Task directions ▸ Below this sentence is a listing; return exactly its lines from the one with "change [(T_DIR, dots)]" to the one with "destruct (add_files_ok paths", both kept, and nothing more.

[[ Stored data open ]]

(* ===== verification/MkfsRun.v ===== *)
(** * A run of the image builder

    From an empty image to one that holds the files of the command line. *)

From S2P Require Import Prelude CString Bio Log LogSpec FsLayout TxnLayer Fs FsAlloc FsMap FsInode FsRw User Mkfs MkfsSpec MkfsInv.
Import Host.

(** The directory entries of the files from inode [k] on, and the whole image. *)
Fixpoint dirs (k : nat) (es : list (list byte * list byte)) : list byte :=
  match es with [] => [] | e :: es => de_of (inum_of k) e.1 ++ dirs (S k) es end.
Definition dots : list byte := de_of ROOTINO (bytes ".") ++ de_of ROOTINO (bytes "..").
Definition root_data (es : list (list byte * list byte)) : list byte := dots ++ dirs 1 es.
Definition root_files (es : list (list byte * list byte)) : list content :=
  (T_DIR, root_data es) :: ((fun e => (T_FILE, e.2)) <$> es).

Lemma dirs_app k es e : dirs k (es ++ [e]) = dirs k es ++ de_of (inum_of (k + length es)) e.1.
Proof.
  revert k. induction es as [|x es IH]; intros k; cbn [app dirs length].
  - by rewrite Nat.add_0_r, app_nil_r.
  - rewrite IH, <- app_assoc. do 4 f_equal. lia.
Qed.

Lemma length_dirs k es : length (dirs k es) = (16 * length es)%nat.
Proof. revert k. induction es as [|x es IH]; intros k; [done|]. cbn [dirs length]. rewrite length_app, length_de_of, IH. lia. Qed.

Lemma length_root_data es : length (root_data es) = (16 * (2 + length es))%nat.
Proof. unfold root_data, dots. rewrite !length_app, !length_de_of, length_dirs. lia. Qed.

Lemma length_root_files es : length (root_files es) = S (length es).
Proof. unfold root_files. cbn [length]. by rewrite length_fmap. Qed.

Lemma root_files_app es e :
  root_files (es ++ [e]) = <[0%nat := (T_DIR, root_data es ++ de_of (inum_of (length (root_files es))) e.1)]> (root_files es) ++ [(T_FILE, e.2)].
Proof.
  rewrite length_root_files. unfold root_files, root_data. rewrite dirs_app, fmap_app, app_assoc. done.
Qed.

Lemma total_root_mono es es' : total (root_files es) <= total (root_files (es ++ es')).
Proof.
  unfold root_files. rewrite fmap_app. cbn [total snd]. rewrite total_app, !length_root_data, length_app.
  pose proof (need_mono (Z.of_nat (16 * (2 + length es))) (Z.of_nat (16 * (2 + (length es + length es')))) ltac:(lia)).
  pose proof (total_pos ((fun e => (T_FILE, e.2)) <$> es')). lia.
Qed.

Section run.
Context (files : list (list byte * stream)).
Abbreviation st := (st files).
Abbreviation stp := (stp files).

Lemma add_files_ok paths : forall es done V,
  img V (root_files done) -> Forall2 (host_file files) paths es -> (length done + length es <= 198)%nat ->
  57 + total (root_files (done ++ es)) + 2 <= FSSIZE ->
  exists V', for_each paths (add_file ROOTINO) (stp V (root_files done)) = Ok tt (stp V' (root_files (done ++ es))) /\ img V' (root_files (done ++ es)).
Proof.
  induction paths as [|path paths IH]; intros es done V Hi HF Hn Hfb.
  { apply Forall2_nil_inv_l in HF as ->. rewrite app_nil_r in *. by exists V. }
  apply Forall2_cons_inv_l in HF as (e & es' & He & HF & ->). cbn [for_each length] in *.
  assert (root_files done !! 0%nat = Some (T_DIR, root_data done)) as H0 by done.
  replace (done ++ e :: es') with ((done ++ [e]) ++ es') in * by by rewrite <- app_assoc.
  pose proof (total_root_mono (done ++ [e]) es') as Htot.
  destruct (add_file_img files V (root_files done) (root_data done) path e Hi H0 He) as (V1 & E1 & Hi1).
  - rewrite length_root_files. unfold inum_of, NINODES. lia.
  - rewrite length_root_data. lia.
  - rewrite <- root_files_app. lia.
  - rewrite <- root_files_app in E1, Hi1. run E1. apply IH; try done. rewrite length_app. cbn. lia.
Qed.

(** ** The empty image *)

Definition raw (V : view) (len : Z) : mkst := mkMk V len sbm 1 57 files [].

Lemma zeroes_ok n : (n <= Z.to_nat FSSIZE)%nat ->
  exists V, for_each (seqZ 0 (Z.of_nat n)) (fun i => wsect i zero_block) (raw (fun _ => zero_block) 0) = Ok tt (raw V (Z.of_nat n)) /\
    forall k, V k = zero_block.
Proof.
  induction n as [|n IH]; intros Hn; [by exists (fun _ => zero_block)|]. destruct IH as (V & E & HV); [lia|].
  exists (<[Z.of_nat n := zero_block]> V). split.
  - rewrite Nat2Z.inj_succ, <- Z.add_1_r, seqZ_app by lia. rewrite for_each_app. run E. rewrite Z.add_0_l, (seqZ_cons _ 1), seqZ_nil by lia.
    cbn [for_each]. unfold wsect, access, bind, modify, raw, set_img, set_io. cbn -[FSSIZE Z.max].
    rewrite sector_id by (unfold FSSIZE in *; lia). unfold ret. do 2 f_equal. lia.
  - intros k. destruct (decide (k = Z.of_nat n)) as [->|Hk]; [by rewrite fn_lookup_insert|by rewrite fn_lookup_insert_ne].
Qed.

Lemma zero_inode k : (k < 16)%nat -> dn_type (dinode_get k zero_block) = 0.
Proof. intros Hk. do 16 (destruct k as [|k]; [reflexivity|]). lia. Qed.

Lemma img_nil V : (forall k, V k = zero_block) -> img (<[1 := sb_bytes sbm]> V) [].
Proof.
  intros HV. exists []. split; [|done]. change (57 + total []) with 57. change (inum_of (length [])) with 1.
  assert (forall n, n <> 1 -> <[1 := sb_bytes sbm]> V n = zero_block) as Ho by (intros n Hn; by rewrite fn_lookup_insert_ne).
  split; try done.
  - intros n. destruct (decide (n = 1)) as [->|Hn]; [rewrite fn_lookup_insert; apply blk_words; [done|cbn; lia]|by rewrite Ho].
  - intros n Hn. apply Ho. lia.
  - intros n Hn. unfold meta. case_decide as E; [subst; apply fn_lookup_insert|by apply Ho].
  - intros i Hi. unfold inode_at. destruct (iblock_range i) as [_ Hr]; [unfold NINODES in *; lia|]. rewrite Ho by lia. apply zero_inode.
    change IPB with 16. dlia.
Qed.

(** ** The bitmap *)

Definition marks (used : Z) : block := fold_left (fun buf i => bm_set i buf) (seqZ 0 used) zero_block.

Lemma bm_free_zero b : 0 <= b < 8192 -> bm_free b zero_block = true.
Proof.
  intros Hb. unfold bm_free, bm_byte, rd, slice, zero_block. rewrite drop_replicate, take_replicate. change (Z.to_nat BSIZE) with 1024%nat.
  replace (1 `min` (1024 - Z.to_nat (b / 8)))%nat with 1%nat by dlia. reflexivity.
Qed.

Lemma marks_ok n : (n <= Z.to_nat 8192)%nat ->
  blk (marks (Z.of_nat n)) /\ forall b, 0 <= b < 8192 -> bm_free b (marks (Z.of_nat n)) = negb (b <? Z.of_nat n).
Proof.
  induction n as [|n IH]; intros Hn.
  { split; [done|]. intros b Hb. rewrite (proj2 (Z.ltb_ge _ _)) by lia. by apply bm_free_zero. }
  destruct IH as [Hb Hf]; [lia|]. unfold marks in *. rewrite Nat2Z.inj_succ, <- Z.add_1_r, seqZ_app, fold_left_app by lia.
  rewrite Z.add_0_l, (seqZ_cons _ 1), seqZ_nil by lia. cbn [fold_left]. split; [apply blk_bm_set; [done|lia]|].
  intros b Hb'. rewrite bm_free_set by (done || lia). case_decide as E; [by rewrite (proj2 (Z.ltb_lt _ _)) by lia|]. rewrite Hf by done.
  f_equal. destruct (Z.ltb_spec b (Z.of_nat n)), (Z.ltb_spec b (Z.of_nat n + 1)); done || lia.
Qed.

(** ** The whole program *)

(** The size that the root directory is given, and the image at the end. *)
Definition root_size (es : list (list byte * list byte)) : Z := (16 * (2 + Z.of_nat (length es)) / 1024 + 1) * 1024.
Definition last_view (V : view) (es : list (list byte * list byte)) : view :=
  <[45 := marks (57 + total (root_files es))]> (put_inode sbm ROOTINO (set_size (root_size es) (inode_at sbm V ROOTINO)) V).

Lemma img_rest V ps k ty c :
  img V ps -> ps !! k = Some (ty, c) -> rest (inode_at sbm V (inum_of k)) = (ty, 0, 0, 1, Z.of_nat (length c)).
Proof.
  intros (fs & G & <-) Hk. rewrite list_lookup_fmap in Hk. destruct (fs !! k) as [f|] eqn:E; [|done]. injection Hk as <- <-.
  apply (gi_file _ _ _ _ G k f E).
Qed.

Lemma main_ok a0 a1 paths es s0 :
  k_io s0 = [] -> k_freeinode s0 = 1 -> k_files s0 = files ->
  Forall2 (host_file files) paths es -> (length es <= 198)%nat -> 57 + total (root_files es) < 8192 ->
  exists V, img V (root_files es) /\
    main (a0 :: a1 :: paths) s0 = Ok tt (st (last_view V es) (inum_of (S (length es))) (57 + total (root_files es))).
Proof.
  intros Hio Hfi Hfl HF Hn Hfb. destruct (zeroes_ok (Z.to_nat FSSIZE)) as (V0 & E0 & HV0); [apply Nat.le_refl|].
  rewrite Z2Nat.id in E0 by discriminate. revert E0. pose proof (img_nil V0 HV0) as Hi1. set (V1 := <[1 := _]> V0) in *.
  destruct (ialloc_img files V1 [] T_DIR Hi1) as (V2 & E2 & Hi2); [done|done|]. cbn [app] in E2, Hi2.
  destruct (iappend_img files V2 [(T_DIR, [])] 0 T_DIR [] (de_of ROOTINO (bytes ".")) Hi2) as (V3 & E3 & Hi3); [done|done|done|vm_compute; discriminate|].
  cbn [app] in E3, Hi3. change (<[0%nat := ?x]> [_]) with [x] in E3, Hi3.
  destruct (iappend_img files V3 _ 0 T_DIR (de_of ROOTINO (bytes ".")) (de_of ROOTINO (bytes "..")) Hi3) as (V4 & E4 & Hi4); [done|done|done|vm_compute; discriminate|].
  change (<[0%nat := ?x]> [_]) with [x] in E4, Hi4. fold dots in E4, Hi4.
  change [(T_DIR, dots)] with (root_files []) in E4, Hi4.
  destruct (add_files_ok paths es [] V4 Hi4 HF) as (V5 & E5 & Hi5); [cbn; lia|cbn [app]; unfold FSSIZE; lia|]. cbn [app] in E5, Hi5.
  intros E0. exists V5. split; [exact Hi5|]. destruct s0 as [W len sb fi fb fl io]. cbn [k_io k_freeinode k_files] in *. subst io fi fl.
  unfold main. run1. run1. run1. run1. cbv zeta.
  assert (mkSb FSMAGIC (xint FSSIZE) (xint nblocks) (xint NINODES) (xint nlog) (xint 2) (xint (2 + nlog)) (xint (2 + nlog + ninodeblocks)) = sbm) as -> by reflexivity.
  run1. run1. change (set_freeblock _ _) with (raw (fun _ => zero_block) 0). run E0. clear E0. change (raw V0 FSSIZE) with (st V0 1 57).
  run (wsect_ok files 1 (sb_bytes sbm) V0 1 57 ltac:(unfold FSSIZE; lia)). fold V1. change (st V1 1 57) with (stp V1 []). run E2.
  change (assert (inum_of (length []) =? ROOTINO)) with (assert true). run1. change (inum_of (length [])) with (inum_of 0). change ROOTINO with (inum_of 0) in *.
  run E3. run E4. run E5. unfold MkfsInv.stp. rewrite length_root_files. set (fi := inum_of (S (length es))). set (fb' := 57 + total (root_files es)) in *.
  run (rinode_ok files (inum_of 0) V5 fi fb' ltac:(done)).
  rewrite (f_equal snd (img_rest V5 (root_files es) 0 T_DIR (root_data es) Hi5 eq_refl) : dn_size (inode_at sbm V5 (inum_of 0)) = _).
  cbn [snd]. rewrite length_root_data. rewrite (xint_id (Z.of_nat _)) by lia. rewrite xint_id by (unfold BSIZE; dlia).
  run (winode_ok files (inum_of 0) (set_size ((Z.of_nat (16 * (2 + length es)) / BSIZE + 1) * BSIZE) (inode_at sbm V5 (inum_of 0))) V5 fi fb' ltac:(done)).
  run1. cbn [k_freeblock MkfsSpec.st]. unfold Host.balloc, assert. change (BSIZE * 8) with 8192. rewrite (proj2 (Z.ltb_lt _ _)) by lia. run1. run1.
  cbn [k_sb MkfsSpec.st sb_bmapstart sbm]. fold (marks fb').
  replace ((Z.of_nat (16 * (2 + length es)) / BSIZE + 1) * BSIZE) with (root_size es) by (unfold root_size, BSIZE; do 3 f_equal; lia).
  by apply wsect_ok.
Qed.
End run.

[[ Stored data closed ]]

Task result ▸
  change [(T_DIR, dots)] with (root_files []) in E4, Hi4.
  destruct (add_files_ok paths es [] V4 Hi4 HF) as (V5 & E5 & Hi5); [cbn; lia|cbn [app]; unfold FSSIZE; lia|]. cbn [app] in E5, Hi5.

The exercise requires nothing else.